EXERCISE DESCRIPTION:
Look through the listing below and report the lines that have the word "length" in them.

TASK INPUTS:

(** Closing the file frees them. *)
Lemma fresh_close f l k bsize memory : fresh_bufs k bsize memory (opened_queue l) ->
  exists s, myvivi_close (mk_vivi f (opened_queue l)) = Some s.
Proof.
  intros Hf. destruct (fresh_free l k bsize memory Hf) as [q E]. unfold myvivi_close.
  change (videobuf_stop (myvivi_vb_vidqueue (mk_vivi f (opened_queue l)))) with (Some (opened_queue l)).
  cbn [mbind option_bind]. unfold videobuf_mmap_free. rewrite E. by eexists.
Qed.

Lemma opened_free : videobuf_free (opened_queue (replicate 32 None)) =
  Some (0, opened_queue (replicate 32 None)).
Proof.
  unfold videobuf_free, free_all, Videobuf.linked. cbn [opened_queue set_bufs q_streaming q_reading orb].
  change (existsb is_mapped _) with false. cbn iota. by rewrite !bool_decide_eq_false_2 by (intros []%Exists_nil).
Qed.

(** REQBUFS just after opening. *)
Lemma fresh_reqbufs alloc f : let ops := myvivi_video_qops f in
  exists r c l k size, videobuf_reqbufs alloc app_reqbufs (opened_queue (replicate 32 None)) =
    Some (r, c, opened_queue l) /\ fresh_bufs k size V4L2_MEMORY_MMAP (opened_queue l) /\
  (r < 0 \/ r = 0 /\ c = Z.of_nat k /\ (0 < k <= 4)%nat).
Proof.
  intros ops. set (size := pix_sizeimage (fmt_pix f)).
  destruct (setup_total alloc size V4L2_MEMORY_MMAP 4 0 (opened_queue (replicate 32 None))) as [[k q] E];
    [cbn; lia|].
  pose proof E as E'. apply setup_loop_spec in E' as (Hk & Hf & _ & l & ->);
    [| cbn; lia | intros i; unfold buf_at; cbn [opened_queue set_bufs q_bufs]].
  2: { destruct (decide (i < 0)%nat); [lia|]. destruct (replicate 32 None !! i) as [[|]|] eqn:Er; try done.
       by apply lookup_replicate in Er as [? _]. }
  assert (videobuf_reqbufs alloc app_reqbufs (opened_queue (replicate 32 None)) =
    ('(i, q) ← setup_loop 4 0 alloc size V4L2_MEMORY_MMAP (opened_queue (replicate 32 None));
     '(retval, q) ← (if decide (i = 0%nat) then Some (- ENOMEM, q) else Some (Z.of_nat i, q));
     if retval <? 0 then Some (retval, 4, q) else Some (0, retval, q))) as ->.
  { change (videobuf_reqbufs alloc app_reqbufs (opened_queue (replicate 32 None))) with
      ('(retval, q) ← videobuf_mmap_setup alloc 4 size V4L2_MEMORY_MMAP (opened_queue (replicate 32 None));
       if retval <? 0 then Some (retval, 4, q) else Some (0, retval, q)).
    unfold videobuf_mmap_setup. rewrite opened_free. cbn [mbind option_bind negb Z.eqb].
    change (Z.to_nat 4) with 4%nat. by destruct (setup_loop _ _ _ _ _ _) as [[]|]. }
  rewrite E. cbn [mbind option_bind]. destruct (decide (k = 0%nat)); cbn [mbind option_bind].
  - eexists _, _, l, k, size. split; [reflexivity|]. split; [done|]. left. done.
  - rewrite (proj2 (Z.ltb_ge _ _)) by lia. eexists _, _, l, k, size. split; [reflexivity|].
    split; [done|]. right. split_and!; [done | done | lia | lia].
Qed.

(** The virtual camera grants buffers, but it maps them only for writing, which
    the program does not ask for. *)
Lemma vivi_not_started alloc kz vm remap nonblock place fuel malloc lw lh d :
  length (pucVideBuf d) = 4%nat ->
  exists d' s', @V4l2InitDevice _ (vivi_node alloc kz vm remap nonblock place) (S fuel) malloc lw lh d myvivi_init
                = Some (-1, d', s').
Proof.
  intros Hl. destruct (myvivi_vidioc_s_fmt_vid_cap (app_format V4L2_PIX_FMT_YUYV (u32 lw) (u32 lh))
    (myvivi_open myvivi_init)) as [[[r f] s1]|] eqn:E; [|done].
  assert (r = 0 /\ s1 = mk_vivi f (myvivi_vb_vidqueue (myvivi_open myvivi_init))) as [-> ->].
  { unfold myvivi_vidioc_s_fmt_vid_cap, myvivi_vidioc_try_fmt_vid_cap in E.
    cbn [app_format fmt_pix pix_pixelformat pix_field] in E. rewrite !Z.eqb_refl in E. cbn [negb andb] in E.
    unfold v4l_bound_align_image in E. change (0 =? 0) with true in E. cbn iota in E.
    cbn [mbind option_bind Z.ltb Z.compare] in E. by injection E as <- <- <-. }
  rewrite (@init_prefix _ (vivi_node alloc kz vm remap nonblock place) fuel malloc lw lh d myvivi_init
    (myvivi_open myvivi_init) (mk_vivi f (myvivi_vb_vidqueue (myvivi_open myvivi_init)))
    (Z.lor V4L2_CAP_VIDEO_CAPTURE V4L2_CAP_STREAMING)
    (mk_fmtdesc 0 V4L2_BUF_TYPE_VIDEO_CAPTURE 0 "4:2:2, packed, YUYV" V4L2_PIX_FMT_YUYV) f);
    [| done | done | done | done | by left | through_table; by rewrite E].
  clear E. through_table.
  change (myvivi_vb_vidqueue (mk_vivi f _)) with (opened_queue (replicate 32 None)).
  destruct (fresh_reqbufs alloc f) as (r & c & l & k & size & -> & Hf & Hr). cbn [mbind option_bind].
  destruct (fresh_close f l k size V4L2_MEMORY_MMAP Hf) as [s' Ec].
  assert (forall d', exists d'' s'', @err_exit _ (vivi_node alloc kz vm remap nonblock place) d'
    (Vivi.set_queue (opened_queue l) (mk_vivi f (myvivi_vb_vidqueue (myvivi_open myvivi_init)))) =
    Some (-1, d'', s'')) as Herr.
  { intros d'. unfold err_exit. through_table. unfold Vivi.set_queue. cbn [myvivi_format].
    rewrite Ec. by eexists _, _. }
  destruct Hr as [Hr | (-> & -> & Hk)].
  { unfold sysret. rewrite (proj2 (Z.ltb_lt _ _)) by done. apply Herr. }
  cbn [negb Z.eqb sysret Z.ltb Z.compare]. unfold setup_buffers. change (bit_set _ V4L2_CAP_STREAMING) with true.
  cbn iota. cbn [set_vd_cnt set_vd_size set_vd_format iVideoBufCnt rb_count]. rewrite s32_small by (split; lia).
  rewrite Nat2Z.id. destruct k as [|k]; [lia|]. cbn [map_loop io_querybuf vivi_node table_node direct myvivi_ioctl_ops myvivi_fops vidioc_s_fmt_vid_cap vidioc_reqbufs vidioc_querybuf fo_release fo_mmap].
  unfold videobuf_querybuf. cbn [vb_type vb_index app_buf myvivi_vb_vidqueue Vivi.set_queue].
  change (q_type (opened_queue l)) with V4L2_BUF_TYPE_VIDEO_CAPTURE. rewrite Z.eqb_refl.
  change (Z.of_nat 0 >=? VIDEO_MAX_FRAME) with false. cbn [negb]. rewrite Nat2Z.id, (Hf 0%nat), decide_True by lia.
  change (sysret 0) with 0. cbn [mbind option_bind negb Z.eqb io_mmap vivi_node table_node direct myvivi_ioctl_ops myvivi_fops vidioc_s_fmt_vid_cap vidioc_reqbufs vidioc_querybuf fo_release fo_mmap]. unfold videobuf_mmap_mapper.
  change (bit_set app_vm_flags VM_WRITE) with false. cbn [negb orb]. change (- EINVAL <? 0) with true.
  cbn iota. cbn [mbind option_bind]. unfold put_vptr.
  cbn [pucVideBuf set_vd_cnt set_vd_size set_vd_format]. rewrite Hl, decide_True by lia.
  cbn [mbind option_bind negb]. apply Herr.
Qed.

(** C37. The program starts on none of the three drivers of the repository, however
    large the screen is, whatever the allocators answer and whatever the device
    structure held. Each driver is registered at a minor, and the program reaches it
    by system calls, through the registrar and the dispatcher of requests. The UVC
    driver's REQBUFS returns the number of buffers, which the program takes for an
    error; the virtual camera's [mmap] refuses a mapping that is not for writing; the
    CMOS driver's REQBUFS always fails. *)
Theorem drivers_not_started {dev} `{UvcStream.UsbCore dev} `{PageLaws} vmalloc_32 pa stack ins alloc kz vm remap
    nonblock ubuf place u minor fuel malloc lw lh d
    (su : videodev (driver dev)) (sv : videodev vivi) (sc : videodev cmos) :
  memory_ok u -> length (pucVideBuf d) = 4%nat ->
  at_minor (myuvc_ioctl_ops vmalloc_32 pa stack) (myuvc_fops ins) minor 1 su ->
  driver_inv (vs_drv su) -> vmalloc_ok vmalloc_32 ->
  at_minor (myvivi_ioctl_ops alloc nonblock) (myvivi_fops alloc kz vm remap) minor 1 sv -> vs_drv sv = myvivi_init ->
  at_minor cmos_ov7740_ioctl_ops (cmos_ov7740_fops ubuf) minor 1 sc ->
  length (img_buff (vs_drv sc)) = 4%nat -> pages (vs_drv sc) !! 0 = None ->
  let starts {D} (st : videodev D) := @V4l2InitDevice _ (sys_node u minor place) (S fuel) malloc lw lh d (mk_app_sys st None) in
  (exists d' s', starts su = Some (-1, d', s')) /\ (exists d' s', starts sv = Some (-1, d', s')) /\
  (exists d' s', starts sc = Some (-1, d', s')).
Proof.
  intros Hu Hd Hsu Hdr Hv Hsv Hvivi Hsc Hc Hp. cbv zeta. split_and!.
  - destruct (uvc_not_started vmalloc_32 pa stack place ins fuel malloc lw lh d (vs_drv su) Hdr Hv) as (d' & dr' & E).
    destruct (init_sim _ _ u minor place (uvc_driver _ _ _ _) Hu (S fuel) malloc lw lh d (mk_app_sys su None) _ _ _ _
      (conj eq_refl Hsu) E) as (s' & E' & _). by exists d', s'.
  - destruct (vivi_not_started alloc kz vm remap nonblock place fuel malloc lw lh d Hd) as (d' & v' & E).
    destruct (init_sim _ _ u minor place (vivi_driver _ _ _ _ _) Hu (S fuel) malloc lw lh d (mk_app_sys sv None) _ _ _ _
      (conj Hvivi Hsv) E) as (s' & E' & _). by exists d', s'.
  - destruct (cmos_not_started ubuf place fuel malloc lw lh d (vs_drv sc) Hc Hp) as (d' & c' & E).
    destruct (init_sim _ _ u minor place (cmos_driver _) Hu (S fuel) malloc lw lh d (mk_app_sys sc None) _ _ _ _
      (conj eq_refl Hsc) E) as (s' & E' & _). by exists d', s'.
Qed.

ANSWER SECTION:
  length (pucVideBuf d) = 4%nat ->
  memory_ok u -> length (pucVideBuf d) = 4%nat ->
  length (img_buff (vs_drv sc)) = 4%nat -> pages (vs_drv sc) !! 0 = None ->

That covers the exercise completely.